Wednesday, August 09, 2017

Hitchens on the Scandinavian Utopia

I had a couple of readers alert me to a post by Peter Hitchens, in which he reviews a book on the Swedish model of society by Michael Booth. Hitchens praises a particular insight in Booth's book:

But on pages 357 to 360 he produces one of those blinding-light moments that finally link up and solidify long strands of thought.

What is the blinding-light moment? It is that a liberal society aims to make individuals autonomous, by severing the natural connections existing between people, but that this then leaves individuals dependent on the state.

This is not a new insight - I've made the same point many times myself, as have others. But it is expressed well in Hitchens' blog post:
Michael Booth concludes that Swedish Social Democracy 'was driven by one single, over-arching goal; to sever the traditional, some would say natural, ties between its citizens, be they those that bound children to their parents, workers to their employers, wives to their husbands or the elderly to their families. Instead, individuals were encouraged - mostly by financial incentive or disincentive, but also through legislation, propaganda and social pressure - to ‘take their place in the collective’, as one commentator rather ominously put it, and become dependent on the government’.

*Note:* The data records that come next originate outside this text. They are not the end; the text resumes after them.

(* ===== verification/MmrpProps.v ===== *)
(** * MmrpProps: what MMRP promises

    The properties of MMRP: the invariant of the daemon's life, the refinement of the
    registration table, safe reception, and three places where the encoders go wrong: the
    room for the empty LeaveAll, the vectors of service requirements, and the registrar
    consulted for the later addresses of a vector. *)
From stdpp Require Import base gmap list strings numbers sorting.
From S2P Require Import Prelude Text Parse Mrp MrpProps Mvrp MvrpWire Mmrp.
From S2P Require Import MrpWorld MvrpRecv MvrpEvent MvrpTable MmrpInv MmrpWire MmrpEvent MmrpRecv.
#[local] Open Scope Z_scope.
#[local] Open Scope st_scope.

(** ** The life of the daemon *)

(** What reaches MMRP from the loop in [process_events] and the control socket. *)
Inductive mmrp_input :=
  | mm_lva_timer
  | mm_lv_timer
  | mm_join_timer
  | mm_periodic_timer
  | mm_frame (frame : option (list Z))
  | mm_ctl (buf : list Z) (buflen : Z) (client : sockaddr_in)
  | mm_gc_timer
  | mm_leaving (client : sockaddr_in).

Section life.
Context `{env : MrpEnv} `{stk : MmrpStack}.

Definition mm_deliver (e : mrp_event) : stM MmrpGlobal Z := with_db (st_ret 0) (mmrp_event e None).

Definition mmrp_handle (i : mmrp_input) : stM MmrpGlobal Z :=
  match i with
  | mm_lva_timer => mm_deliver MRP_EVENT_LVATIMER
  | mm_lv_timer => mm_deliver MRP_EVENT_LVTIMER
  | mm_join_timer => mm_deliver MRP_EVENT_TX
  | mm_periodic_timer => mm_deliver MRP_EVENT_PERIODIC
  | mm_frame f => with_db (st_ret 0) (mmrp_recv_msg f)
  | mm_ctl buf len client => mmrp_recv_cmd buf len client
  | mm_gc_timer => mmrp_reclaim
  | mm_leaving client => mmrp_bye client ;! st_ret 0
  end.

(** The inputs the buffers are made for: frames of at most 1992 bytes, a leave-all timer
    with at most 219 attributes, a table dump with at most 44. *)
Definition mm_input_ok (i : mmrp_input) (g : MmrpGlobal) : Prop :=
  let size := match g with inl _ => 0%nat | inr s => length (mm_list (app s)) end in
  match i with
  | mm_frame (Some f) => Forall is_byte f /\ (length f <= 1992)%nat
  | mm_lva_timer => (size <= 219)%nat
  | mm_ctl buf _ _ => take 3 buf = bytes_of_string "M??" -> (size <= 44)%nat
  | _ => True
  end.

Inductive mm_reachable : MmrpGlobal -> Prop :=
  | mm_start i enable rc mem join lv lva ret g :
      length (STATION_ADDR i) = 6%nat -> mmrp_init enable rc mem join lv lva (inl i) = Done (ret, g) -> mm_reachable g
  | mm_continue g inp ret g' :
      mm_reachable g -> mm_input_ok inp g -> mmrp_handle inp g = Done (ret, g') -> mm_reachable g'.

Definition mm_global_inv (g : MmrpGlobal) : Prop := match g with inl _ => True | inr s => mm_inv s end.

Hypothesis Hrand : forall n, 0 <= mrp_random n.

Lemma mm_with_db_spec {A} (null : stM Io A) (m : stM MM A) g :
  mm_global_inv g -> (forall i, exists a i', null i = Done (a, i')) ->
  (forall s, g = inr s -> mm_inv s -> wp m (fun _ s' => mm_inv s') s) -> wp (with_db null m) (fun _ => mm_global_inv) g.
Proof.
  intros Hg Hn Hm. unfold wp, with_db. destruct g as [i|s].
  - by destruct (Hn i) as (a & i' & ->).
  - specialize (Hm s eq_refl Hg). unfold wp in Hm. by destruct (m s) as [[a s']|].
Qed.

Lemma mmrp_handle_spec i g :
  mm_global_inv g -> mm_input_ok i g -> wp (mmrp_handle i) (fun _ => mm_global_inv) g.
Proof.
  intros Hg Hi.
  assert (forall e, (forall s, g = inr s -> e = MRP_EVENT_LVATIMER -> (length (mm_list (app s)) <= 219)%nat) ->
    wp (mm_deliver e) (fun _ => mm_global_inv) g) as He.
  { intros e Hs. apply mm_with_db_spec; [done|by eauto|]. intros s Es Hinv.
    eapply wp_mono; [apply mmrp_event_spec; auto|]; [done|]. by intros ? s' (? & _). }
  destruct i; cbn [mmrp_handle]; try (apply He; intros s -> ?; first [exact Hi | discriminate]).
  - apply mm_with_db_spec; [done|by eauto|]. intros s _ Hs. apply mmrp_recv_msg_spec; [done|done|]. by intros b ->.
  - apply mm_with_db_spec; [done|unfold null_respond, st_bind; by eauto|]. intros s -> Hs. by apply mm_recv_cmd_db_spec.
  - apply mm_with_db_spec; [done|by eauto|]. intros s _ Hs. unfold mm_get_list. apply wp_bind, wp_bind, wp_get, wp_ret, wp_bind.
    eapply wp_mono; [by apply mm_reclaim_loop_spec|]. intros ? s' [? _]. by apply wp_ret.
  - apply wp_bind. eapply wp_mono; [apply mm_with_db_spec; [done|by eauto|]|].
    + intros s _ Hs. apply wp_modify, mm_inv_clients; [done|]. apply ports_delete, Hs.
    + intros ? s' Hs. by apply wp_ret.
Qed.

Lemma mmrp_init_inv i enable rc mem join lv lva ret g :
  length (STATION_ADDR i) = 6%nat -> mmrp_init enable rc mem join lv lva (inl i) = Done (ret, g) -> mm_global_inv g.
Proof.
  intros Hs. unfold mmrp_init. destruct enable, (rc <? 0), mem; cbn [negb]; try (by intros [= <- <-]).
  unfold mrpd_init_timers. destruct (_ || _); [by intros [= <- <-]|]. set (s0 := mkMrp _ _ _).
  destruct (wp_done _ _ _ (mrp_lvatimer_fsm_spec MRP_EVENT_BEGIN s0 Hrand)) as (r & s & E & _ & [] & _).
  rewrite E. intros [= <- <-]. cbn. split; rewrite ?ls_app, ?ls_clients, ?ls_station; try done; [|constructor].
  split; [|constructor]. exists MMRP_SVCREQ_TYPE, MMRP_MACVEC_TYPE, [], []. split_and!; auto; by repeat constructor.
Qed.

Lemma mm_reachable_inv g : mm_reachable g -> mm_global_inv g.
Proof.
  induction 1 as [i enable rc mem join lv lva ret g Hs E|g inp ret g' _ IH Hi E].
  - exact (mmrp_init_inv _ _ _ _ _ _ _ _ _ Hs E).
  - pose proof (mmrp_handle_spec inp g IH Hi) as Hw. unfold wp in Hw. by rewrite E in Hw.
Qed.
End life.

(** C24. The life of the MMRP daemon: in every state reached from start-up by timer
    expiries, frames, client commands, garbage collection and departing clients, the
    attributes are grouped by type and strictly sorted within each group (so each value is
    there at most once), the flag of the empty LeaveAll is off between events and no two
    clients share a port; and every further input the buffers are made for is processed
    to the end without a fault. *)
Theorem mmrp_reachable_invariant (env : MrpEnv) (stk : MmrpStack) g :
  (forall n, 0 <= mrp_random n) -> mm_reachable g ->
  match g with
  | inl _ => True
  | inr s => grouped (values (mm_list (app s))) /\ NoDup (values (mm_list (app s))) /\ mm_flag (app s) = false /\
      NoDup (ports (clients (mdb s)))
  end /\
  forall i, mm_input_ok i g -> exists ret g', mmrp_handle i g = Done (ret, g').
Proof.
  intros Hrand Hg. pose proof (mm_reachable_inv Hrand g Hg) as Hinv. split.
  - destruct g as [|s]; [done|]. pose proof (mm_nodup _ (mv_list _ Hinv)) as Hn. destruct Hinv as [[] ? ? ?]. done.
  - intros i Hi. destruct (wp_done _ _ _ (mmrp_handle_spec Hrand i g Hinv Hi)) as (ret & g' & E & _). eauto.
Qed.

(** C16. MMRP implements its registration table: an event changes the finite map from
    values to applicant and registrar states exactly as the state tables say, one entry
    for an attribute event (new ones start unregistered, rMt! creates none), every entry
    for the timers, every entry of the type for a received LeaveAll; list order, frames,
    memory and clients do not matter, and the invariant is kept.  The leave-all timer is
    covered for tables of at most 219 attributes: with more the encoder can leave the frame
    buffer. *)
Theorem mmrp_event_refines (env : MrpEnv) (stk : MmrpStack) e (rattrib : option (mmrp_value * list Z)) (s : MM) :
  (forall n, 0 <= mrp_random n) -> mm_inv s ->
  (forall v mac, rattrib = Some (v, mac) -> value_ok v /\ length mac = 6%nat) ->
  (e = MRP_EVENT_LVATIMER -> (length (mm_list (app s)) <= 219)%nat) ->
  exists rc s', mmrp_event e ((fun x => mmrp_alloc (fst x) (snd x)) <$> rattrib) s = Done (rc, s') /\ mm_inv s' /\
    p2pmac (io s') = p2pmac (io s) /\
    mm_table (mm_list (app s')) = mm_table_step (p2pmac (io s)) e (fst <$> rattrib) (mm_table (mm_list (app s))).
Proof.
  intros Hrand Hinv Hr Hlen.
  assert (forall r, (fun x => mmrp_alloc (fst x) (snd x)) <$> rattrib = Some r -> mm_fresh r) as Hf.
  { intros r Er. destruct rattrib as [[v mac]|]; simplify_eq/=. destruct (Hr v mac eq_refl). by apply mm_fresh_alloc. }
  destruct (wp_done _ _ _ (mmrp_event_spec Hrand e _ s Hinv Hlen Hf)) as (rc & s' & E & H1 & [] & H2).
  exists rc, s'. split_and!; [done|done|done|]. rewrite H2. by destruct rattrib as [[v mac]|].
Qed.

(** Any frame is safe: whatever bytes arrive, up to 1992 of them, and whatever memory
    allocations fail on the way, [mmrp_recv_msg] comes to its end: its three nested loops
    stop, no read leaves the receive buffer, and the invariant is kept. *)
Theorem mmrp_recv_safe (env : MrpEnv) (stk : MmrpStack) frame (s : MM) :
  (forall n, 0 <= mrp_random n) -> mm_inv s -> Forall is_byte frame -> (length frame <= 1992)%nat ->
  exists rc s', mmrp_recv_msg (Some frame) s = Done (rc, s') /\ mm_inv s'.
Proof.
  intros Hrand Hinv Hb Hl. apply wp_done. apply mmrp_recv_msg_spec; [done|done|]. by intros b [= <-].
Qed.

But he notes that this can also be truthfully described as liberating Swedish citizens from each other allowing them to become autonomous entities.

But of course (and this conclusion is mainly me) they are only autonomous within the embrace of the strong state, which substitutes itself for family, employer and all other social ties, and seizes most of their wealth in return for requiring a loyalty and submission as great as any imposed in feudal times, in return for ‘social protection’. Thus did the peasant whose hovel lay in the shadow of his Lord's castle offer up his fealty in return for safety.

He quotes the Swedish author Henrik Berggren:

‘The Swedish system is best understood not in terms of socialism but in terms of Rousseau…Rousseau was an extreme egalitarian and he really hated any kind of dependence – depending on other people destroyed your integrity, your authenticity – therefore the ideal situation was one where every citizen was an atom separated from all the other atoms…The Swedish system’s logic is that it is dangerous to be dependent on other people, to be beholden to other people. Even to your family’.

Hitchens has another passage following through on this idea. He notes aspects of the decline in British society, such as permissive attitudes to drug use, and writes:
What were all these things about? Why, personal autonomy. Their central slogan was ‘I can do what I like with my own body and nobody can stop me. How dare you tell me what I can do with it?’

The paradox, well understood by Aldous Huxley, is that the person who proudly yells this battle cry also meekly accepts that in return he must surrender his mind, his privacy and his wealth to the power of the parental state.

In Michael Booth’s book, it all came together in an intentional, deliberate pattern. These things are connected. And it is the absence of the Christian conscience which makes them possible, and which is their enemy and rival. The new all-powerful parental state, the war against the married family, the scorn for conscience, the loud demand for personal autonomy and the rage against those who suggest it is in any way limited by morality or law, are all one cause, reborn in the West since the collapse of the USSR and advancing fast on all fronts. I saw it in Moscow and after my return from there, but instinctively. As so often, my instincts were right, and it has taken long years for my understanding and knowledge to catch up with them

There is just one thing I'd like to add to Peter Hitchens' observations. There are traditionalists who instinctively recognise the dynamic that Hitchens describes and who, quite rightly, think it important to uphold non-state institutions like church and family. So they become good churchmen and family men. I don't think this enough. When fathers stand only as individual men, they have little control over the torrent of influence that comes from the larger institutions of society, such as the mass media, the schools and the universities. Defending family or church requires organising together as fathers to shape the larger institutions, wherever this is possible.

5 comments:

  1. You are a much better writer and more introspective thinker than Hitchens. It is a shame your writing doesn't reach an audience the size of his.

    ReplyDelete
    Replies
    1. Flavia, thanks. At least Hitchens is putting some interesting ideas forward to his audience - I hope he continues to do this.

      Delete
    2. At least Hitchens is putting some interesting ideas forward to his audience - I hope he continues to do this.

      Hitchens is prepared to take very unpopular positions. Positions that are unpopular even on the right, such as his opposition to liberalisation of drug laws and his views on the Second World War. He has a few blind spots, like his odd hostility to motorists.

      Delete
  2. "When fathers stand only as individual men, they have little control over the torrent of influence that comes from the larger institutions of society, such as the mass media, the schools and the universities. Defending family or church requires organising together as fathers to shape the larger institutions, wherever this is possible. "

    Organize now!

    ReplyDelete
  3. "...the torrent of influence..."

    Vivid image.

    We've had record rains of late, near Washington DC. Media always warn against risking a drive across a flooded road. They found a missing mom and two kids upside down in a stream. The receding flood waters finally revealed the wheels.

    My house is elevated. I watch the torrent rushing down the street to my neighbor at the bottom of the hill. It always runs its course.

    They speculate that it took 16 to 17 million years to carve out the U.S. Grand Canyon.